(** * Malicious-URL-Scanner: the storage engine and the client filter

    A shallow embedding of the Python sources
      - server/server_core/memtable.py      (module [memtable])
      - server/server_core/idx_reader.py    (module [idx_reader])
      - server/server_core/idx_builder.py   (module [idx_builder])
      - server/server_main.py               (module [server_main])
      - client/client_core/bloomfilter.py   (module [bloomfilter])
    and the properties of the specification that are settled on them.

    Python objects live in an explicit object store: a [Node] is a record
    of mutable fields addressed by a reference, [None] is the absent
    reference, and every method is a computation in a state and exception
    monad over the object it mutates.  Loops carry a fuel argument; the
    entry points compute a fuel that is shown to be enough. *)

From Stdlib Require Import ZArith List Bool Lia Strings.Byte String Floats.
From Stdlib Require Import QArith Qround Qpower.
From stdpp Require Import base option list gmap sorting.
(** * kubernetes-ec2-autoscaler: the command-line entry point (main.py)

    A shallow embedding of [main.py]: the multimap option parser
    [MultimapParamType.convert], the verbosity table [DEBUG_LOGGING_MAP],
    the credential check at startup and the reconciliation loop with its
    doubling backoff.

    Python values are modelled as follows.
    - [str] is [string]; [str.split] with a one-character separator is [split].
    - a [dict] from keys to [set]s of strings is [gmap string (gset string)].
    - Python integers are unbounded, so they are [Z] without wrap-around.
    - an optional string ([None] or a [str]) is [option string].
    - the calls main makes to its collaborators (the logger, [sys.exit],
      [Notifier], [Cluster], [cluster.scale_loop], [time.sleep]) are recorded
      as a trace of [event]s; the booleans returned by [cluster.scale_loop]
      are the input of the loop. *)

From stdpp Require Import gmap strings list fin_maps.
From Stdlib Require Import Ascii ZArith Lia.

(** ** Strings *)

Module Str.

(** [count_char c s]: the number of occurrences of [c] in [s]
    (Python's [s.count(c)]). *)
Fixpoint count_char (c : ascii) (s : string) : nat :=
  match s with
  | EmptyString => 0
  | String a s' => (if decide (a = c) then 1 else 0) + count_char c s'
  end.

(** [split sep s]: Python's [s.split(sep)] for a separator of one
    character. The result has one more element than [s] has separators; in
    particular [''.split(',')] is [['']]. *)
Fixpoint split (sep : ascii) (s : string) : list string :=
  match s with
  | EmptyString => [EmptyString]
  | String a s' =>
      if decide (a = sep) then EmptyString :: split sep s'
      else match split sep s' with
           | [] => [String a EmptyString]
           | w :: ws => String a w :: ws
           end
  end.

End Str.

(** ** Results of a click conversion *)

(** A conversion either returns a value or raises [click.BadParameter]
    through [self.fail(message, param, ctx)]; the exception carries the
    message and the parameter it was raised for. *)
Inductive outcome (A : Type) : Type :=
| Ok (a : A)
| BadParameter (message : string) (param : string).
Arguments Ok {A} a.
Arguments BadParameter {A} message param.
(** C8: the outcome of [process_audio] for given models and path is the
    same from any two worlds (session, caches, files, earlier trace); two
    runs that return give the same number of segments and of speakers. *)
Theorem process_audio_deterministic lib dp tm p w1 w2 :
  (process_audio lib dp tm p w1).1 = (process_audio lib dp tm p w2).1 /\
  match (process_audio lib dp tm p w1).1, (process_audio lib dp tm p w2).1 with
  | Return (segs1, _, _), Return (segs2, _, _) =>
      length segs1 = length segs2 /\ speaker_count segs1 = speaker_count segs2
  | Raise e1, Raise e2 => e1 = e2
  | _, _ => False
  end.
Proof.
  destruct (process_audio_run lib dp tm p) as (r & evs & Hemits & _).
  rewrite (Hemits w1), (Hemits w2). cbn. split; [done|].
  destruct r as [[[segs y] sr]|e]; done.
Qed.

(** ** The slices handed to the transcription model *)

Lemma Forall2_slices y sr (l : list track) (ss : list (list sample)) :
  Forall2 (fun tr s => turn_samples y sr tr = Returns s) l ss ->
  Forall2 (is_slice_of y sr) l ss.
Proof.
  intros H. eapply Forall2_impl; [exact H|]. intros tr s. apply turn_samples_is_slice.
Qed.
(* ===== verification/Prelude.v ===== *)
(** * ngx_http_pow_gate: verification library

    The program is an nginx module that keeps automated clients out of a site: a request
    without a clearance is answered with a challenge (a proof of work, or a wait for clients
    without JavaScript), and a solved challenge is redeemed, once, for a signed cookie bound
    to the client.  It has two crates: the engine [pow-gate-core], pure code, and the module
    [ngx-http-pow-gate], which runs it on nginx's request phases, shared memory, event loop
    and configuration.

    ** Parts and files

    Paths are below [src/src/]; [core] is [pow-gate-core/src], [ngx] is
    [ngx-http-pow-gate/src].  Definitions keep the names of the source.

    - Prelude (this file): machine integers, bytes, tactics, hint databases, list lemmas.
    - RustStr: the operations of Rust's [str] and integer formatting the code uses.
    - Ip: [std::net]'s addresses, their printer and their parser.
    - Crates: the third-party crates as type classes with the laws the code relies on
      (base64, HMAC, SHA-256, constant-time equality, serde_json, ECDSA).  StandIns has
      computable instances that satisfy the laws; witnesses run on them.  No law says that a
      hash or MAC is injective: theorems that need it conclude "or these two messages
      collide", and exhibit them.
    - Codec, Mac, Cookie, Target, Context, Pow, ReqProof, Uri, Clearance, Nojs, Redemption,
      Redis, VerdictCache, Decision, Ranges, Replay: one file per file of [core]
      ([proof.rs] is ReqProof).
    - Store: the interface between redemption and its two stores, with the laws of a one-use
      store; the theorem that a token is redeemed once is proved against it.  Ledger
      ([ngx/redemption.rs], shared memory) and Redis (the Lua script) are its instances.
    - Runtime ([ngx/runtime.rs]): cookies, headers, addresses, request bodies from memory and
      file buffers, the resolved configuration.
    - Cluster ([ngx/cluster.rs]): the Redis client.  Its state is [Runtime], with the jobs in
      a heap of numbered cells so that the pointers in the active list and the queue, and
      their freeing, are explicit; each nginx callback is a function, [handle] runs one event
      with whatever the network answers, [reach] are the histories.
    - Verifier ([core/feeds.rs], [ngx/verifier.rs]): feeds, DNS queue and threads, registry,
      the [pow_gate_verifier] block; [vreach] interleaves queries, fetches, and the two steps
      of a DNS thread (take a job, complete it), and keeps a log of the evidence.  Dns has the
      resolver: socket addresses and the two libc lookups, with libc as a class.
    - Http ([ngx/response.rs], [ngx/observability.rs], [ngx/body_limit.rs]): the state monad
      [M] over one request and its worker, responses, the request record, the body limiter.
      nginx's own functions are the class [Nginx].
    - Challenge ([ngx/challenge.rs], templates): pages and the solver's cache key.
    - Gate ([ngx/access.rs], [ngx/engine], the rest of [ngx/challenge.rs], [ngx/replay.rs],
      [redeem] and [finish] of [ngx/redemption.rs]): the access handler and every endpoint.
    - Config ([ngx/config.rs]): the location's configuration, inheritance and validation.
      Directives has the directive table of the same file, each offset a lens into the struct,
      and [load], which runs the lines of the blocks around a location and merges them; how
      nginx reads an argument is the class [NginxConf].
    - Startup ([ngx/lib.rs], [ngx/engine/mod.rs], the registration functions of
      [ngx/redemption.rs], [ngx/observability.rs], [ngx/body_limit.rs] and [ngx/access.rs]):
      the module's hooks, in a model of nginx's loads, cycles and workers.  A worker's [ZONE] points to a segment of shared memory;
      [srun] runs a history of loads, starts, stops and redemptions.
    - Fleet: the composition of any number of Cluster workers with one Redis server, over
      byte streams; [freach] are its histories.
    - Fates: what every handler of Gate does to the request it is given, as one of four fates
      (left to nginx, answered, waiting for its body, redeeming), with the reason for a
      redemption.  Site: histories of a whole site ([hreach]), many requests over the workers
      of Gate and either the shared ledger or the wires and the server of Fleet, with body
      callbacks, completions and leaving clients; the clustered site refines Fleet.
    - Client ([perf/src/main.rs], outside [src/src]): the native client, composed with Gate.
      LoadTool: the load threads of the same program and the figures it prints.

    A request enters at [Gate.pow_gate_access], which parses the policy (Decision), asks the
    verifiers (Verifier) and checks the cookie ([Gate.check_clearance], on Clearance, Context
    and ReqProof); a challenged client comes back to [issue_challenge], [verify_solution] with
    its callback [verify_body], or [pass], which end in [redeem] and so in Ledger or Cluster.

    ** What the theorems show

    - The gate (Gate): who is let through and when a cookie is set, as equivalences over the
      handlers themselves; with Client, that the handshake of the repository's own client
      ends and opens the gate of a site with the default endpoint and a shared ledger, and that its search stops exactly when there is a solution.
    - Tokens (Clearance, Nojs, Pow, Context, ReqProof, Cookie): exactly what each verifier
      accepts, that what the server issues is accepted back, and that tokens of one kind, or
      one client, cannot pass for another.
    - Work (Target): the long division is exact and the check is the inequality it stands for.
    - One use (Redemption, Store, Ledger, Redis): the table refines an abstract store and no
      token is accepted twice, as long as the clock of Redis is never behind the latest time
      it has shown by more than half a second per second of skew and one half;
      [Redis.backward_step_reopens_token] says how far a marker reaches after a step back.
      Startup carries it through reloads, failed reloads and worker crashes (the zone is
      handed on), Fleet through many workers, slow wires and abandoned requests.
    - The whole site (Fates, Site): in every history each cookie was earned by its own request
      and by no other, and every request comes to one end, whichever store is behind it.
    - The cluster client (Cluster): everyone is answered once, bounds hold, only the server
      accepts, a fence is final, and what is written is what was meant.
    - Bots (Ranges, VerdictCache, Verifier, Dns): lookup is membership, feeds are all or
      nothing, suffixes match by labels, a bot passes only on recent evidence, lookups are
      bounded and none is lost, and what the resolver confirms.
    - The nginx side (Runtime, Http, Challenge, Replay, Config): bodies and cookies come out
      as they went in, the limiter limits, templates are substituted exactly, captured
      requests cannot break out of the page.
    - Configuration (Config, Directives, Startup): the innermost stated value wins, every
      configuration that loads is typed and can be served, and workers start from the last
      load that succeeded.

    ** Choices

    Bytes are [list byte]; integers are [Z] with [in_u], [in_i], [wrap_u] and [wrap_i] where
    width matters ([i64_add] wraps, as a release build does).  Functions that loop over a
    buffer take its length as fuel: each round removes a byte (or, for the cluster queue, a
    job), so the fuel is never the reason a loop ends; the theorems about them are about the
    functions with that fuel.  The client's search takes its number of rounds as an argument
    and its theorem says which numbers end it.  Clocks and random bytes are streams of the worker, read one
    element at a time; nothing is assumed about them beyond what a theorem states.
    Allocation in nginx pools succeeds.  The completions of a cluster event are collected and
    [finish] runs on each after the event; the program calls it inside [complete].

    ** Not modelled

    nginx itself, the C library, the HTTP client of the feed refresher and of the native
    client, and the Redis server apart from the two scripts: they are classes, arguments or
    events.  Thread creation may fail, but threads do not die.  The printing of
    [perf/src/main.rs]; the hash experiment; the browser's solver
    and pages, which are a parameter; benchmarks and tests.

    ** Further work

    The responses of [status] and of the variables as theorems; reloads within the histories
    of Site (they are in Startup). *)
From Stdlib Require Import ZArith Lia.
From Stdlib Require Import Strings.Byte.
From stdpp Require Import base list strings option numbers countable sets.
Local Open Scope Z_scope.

**Assigned task**
State how many lines in the records contain the string "addresses". Give the number with no words around it.

**Response to this task**
3